Data records:
(** X16.  What the calls leave alone.  A call of [loop] writes three
    members at most, the buffer, the identification flag and the time of
    the last query: sensors, selects, buttons and the current function stay
    as they are, and the flag is not raised.  [set_function] writes the
    current function only, so it disturbs neither a line being received nor
    the polling schedule. *)
Theorem loop_and_set_function_frame (st : SCPIDMM) :
  (∀ (available : list ascii) (now now' : Z),
     ∃ (buffer : string) (waiting : bool) (last : Z),
       state_of (loop stof available now now' st) =
         with_last_query_ last
           (with_rx_buffer_ buffer (with_waiting_for_idn_ waiting st)) ∧
       (waiting_for_idn_ st = false → waiting = false)) ∧
  (∀ function : string,
     state_of (@set_function float function st) =
       with_current_function_ (parse_function_ function) st).
Proof.
  split.
  - intros available now now'. apply loop_shape.
  - intros function. by rewrite set_function_run.
Qed.


End Further.

(** X14.  A command without a colon never selects a voltage or a current
    function: [parse_function_] then returns one of the six other functions
    or [UNKNOWN].  No entry of [FUNCTION_OPTIONS] holds a colon, so of these
    labels only "Resistance", "Capacitance", "Continuity" and "Diode" are
    recognised; the voltage and current labels parse to [UNKNOWN]. *)
Theorem no_colon_no_voltage_or_current :
  (∀ command : string,
     ¬ In ":"%char (Str.bytes command) →
     parse_function_ command ≠ VOLTAGE_DC ∧
     parse_function_ command ≠ VOLTAGE_AC ∧
     parse_function_ command ≠ CURRENT_DC ∧
     parse_function_ command ≠ CURRENT_AC) ∧
  Forall (λ label, ¬ In ":"%char (Str.bytes label)) FUNCTION_OPTIONS ∧
  map parse_function_ FUNCTION_OPTIONS =
    [UNKNOWN; UNKNOWN; UNKNOWN; UNKNOWN;
     RESISTANCE; CAPACITANCE; CONTINUITY; DIODE].
Proof.
  split; [|split; [|done]].
  - intros command Hcolon. unfold parse_function_. cbv zeta.
    rewrite !(found_colon command) by (done || (vm_compute; tauto)).
    repeat destruct (Str.found _ _); by repeat split.
  - repeat constructor; vm_compute; intros H;
      repeat (destruct H as [H|H]; [discriminate H|]); done.
Qed.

What you need to do: Check each line of the records for the word "only" and extract those that contain it.

Output of the task:
    current function only, so it disturbs neither a line being received nor
    labels only "Resistance", "Capacitance", "Continuity" and "Diode" are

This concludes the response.